California’s Illegal Pot Farms Are Killing Rare Animals

Pacific fishers, an endangered type of weasel, are being poisoned by toxic rodenticides used by marijuana growers.
A Pacific fisher. (Photo: Bethany Weeks via USFS Region 5)
Nov 4, 2015· 2 MIN READ
John R. Platt covers the environment, wildlife, and technology and for TakePart, Scientific American, Audubon, and other publications.

Are some Californians unintentionally killing wildlife every time they toke up?

Marijuana may be all but legal in California, but the same thing can’t be said about every pot farm. In 2014, police conducted 250 raids of illegal pot farms on public land in the state, destroying more than 600,000 plants in the process.

These “trespass growers” chop down trees, bulldoze native plants, divert streams and other sources of water, and perhaps worst of all, litter their plots with deadly rodenticides designed to protect their cash crops from hungry wildlife.

An imperiled species is taking the bait. New research published Wednesday in the journal PLOS One finds that an increasing numbers of Pacific fishers—a cat-size type of weasel—are being exposed to or are dying from rodenticides found at these trespass pot farms. The fishers either eat the poison or kill rodents that have consumed the toxins. Either way, they die or become weakened and less able to survive.

(Photo: USFS Region 5)

Fishers are not unique to California, but their population in the Pacific Northwest was nearly wiped out decades ago by logging in their old-growth-forest habitats. Today, two remote populations survive in California. Earlier this year the state declared one of those two populations endangered.

This is the second study of fisher deaths related to marijuana farms. The first, published in 2012, found that 79 percent of dead fishers had been exposed to rodenticides. The new study, which covers 2012 to 2014, finds that the number has increased to 85 percent. One animal’s body contained six rodenticides.

The increase was surprising, said the lead author of both papers, Mourad W. Gabriel, executive director of the Integral Ecology Research Center. “The 2012 paper generated a significant amount of public and media response,” he said. “I thought that private growers or illegal trespass growers may have gotten the message that this is a concern.”
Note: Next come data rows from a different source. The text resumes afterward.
(** [run_analysis(input_data=None)].  [not self.crew] holds exactly when
    there is no crew (a [Crew] object is true); [input_data is None] tells
    a missing payload from an empty one. *)
Definition run_analysis (input_data : option (dict Any)) : M (option RunResult) :=
  crew_ <- self_crew ;;
  match crew_ with None => setup_crew | Some _ => ret tt end ;;
  input_data <-
    match input_data with
    | None =>
        now <- datetime_now ;;
        ret [("network_config", PyStr "Current network configuration data");
             ("sensor_data", PyStr "Equipment sensor readings and historical data");
             ("service_specs", PyStr "Service deployment specifications");
             ("community_contributions", PyStr "Recent community submissions");
             ("timestamp", PyStr (isoformat now))]
    | Some d => ret d
    end ;;
  now <- datetime_now ;;
  print ("Starting CPE Innovation Framework Analysis at " ++ datetime_str now) ;;
  print "Initializing specialized agents for comprehensive ecosystem analysis..." ;;
  try_except_Exception
    (result_ <- self_crew_kickoff input_data ;;
     print (nl ++ "Analysis completed successfully!") ;;
     print "Generated comprehensive reports for network optimization, predictive maintenance, service deployment, knowledge curation, and ecosystem coordination." ;;
     ret (Some result_))
    (fun e =>
       print ("Error during analysis: " ++ exn_str e) ;;
       ret None).

(** [get_system_status()]: the entries of the dictionary are evaluated in
    the order they are written. *)
Definition get_system_status : M (dict Any) :=
  agents_ <- self_agents ;;
  tasks_ <- self_tasks ;;
  now <- datetime_now ;;
  crew_ <- self_crew ;;
  ret [("framework_status", PyStr "Active");
       ("agents_count", PyInt (Z.of_nat (len agents_)));
       ("tasks_count", PyInt (Z.of_nat (len tasks_)));
       ("last_analysis", PyStr (isoformat now));
       ("crew_initialized", PyBool (match crew_ with Some _ => true | None => false end))].

(** *** The states a client can bring an instance to

    A client builds an instance and calls its methods, in any order, any
    number of times, at any moment; a call that raises leaves the instance
    as the raise found it. *)

Inductive method : Type :=
| call_setup_agents
| call_setup_tasks
| call_setup_crew
| call_run_analysis (input_data : option (dict Any))
| call_get_system_status.

(** The instance after a call. *)
Definition after (m : method) (self : CPEInnovationFramework) (w : World)
  : CPEInnovationFramework :=
  match m with
  | call_setup_agents => (setup_agents self w).1.2
  | call_setup_tasks => (setup_tasks self w).1.2
  | call_setup_crew => (setup_crew self w).1.2
  | call_run_analysis input_data => (run_analysis input_data self w).1.2
  | call_get_system_status => (get_system_status self w).1.2
  end.

Inductive reachable : CPEInnovationFramework -> Prop :=
| reachable_init (environ : gmap string string) :
    reachable (__init__ environ)
| reachable_call (m : method) (self : CPEInnovationFramework) (w : World) :
    reachable self -> reachable (after m self w).


(** The facility returns [V], whatever it is given. *)
Definition always_returns (V : RunResult) : Prop :=
  forall c p w, (kickoff c p w).1 = Return V.

End Orchestrator.

(** *** The entries of a status snapshot *)

Definition agents_count (status : dict Any) : option Any := dict_get "agents_count" status.
Definition tasks_count (status : dict Any) : option Any := dict_get "tasks_count" status.
Definition last_analysis (status : dict Any) : option Any := dict_get "last_analysis" status.
Definition crew_initialized (status : dict Any) : option Any := dict_get "crew_initialized" status.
RELATED: Your Pot Habit Is Contributing to a Guacamole Crisis

That doesn’t appear to be the case. Illegal pot farmers have changed their growing strategy in a way that’s worse for wildlife. Gabriel said growers in 2012 tended to keep all their plants clumped at a single site on public land. “Now it’s 10 plots of 300 plants spread over a half a mile, with multiple toxicant loads spread over the space,” he said. This minimizes the grower’s risk of getting caught while increasing the risk that wildlife will be exposed to the rodenticides.

Making matters worse, most of the sites that law enforcement officials find and destroy are not adequately cleaned up, meaning the toxic threat remains after the growers are gone. “What we’re finding is that only between 15 and 20 percent of all eradicated grow sites are fully remediated,” Gabriel said. “We have this historic backlog in addition to all of the new sites that are being cultivated.”

Conservation groups said this new data may help fishers in the long run. “It makes for a stronger case that fishers need protection,” said Noah Greenwald, endangered species director at the Center for Biological Diversity, which has petitioned to list the fisher under the federal Endangered Species Act.

The government agreed in 2014 to consider protecting the Pacific fisher. A final decision is due next year.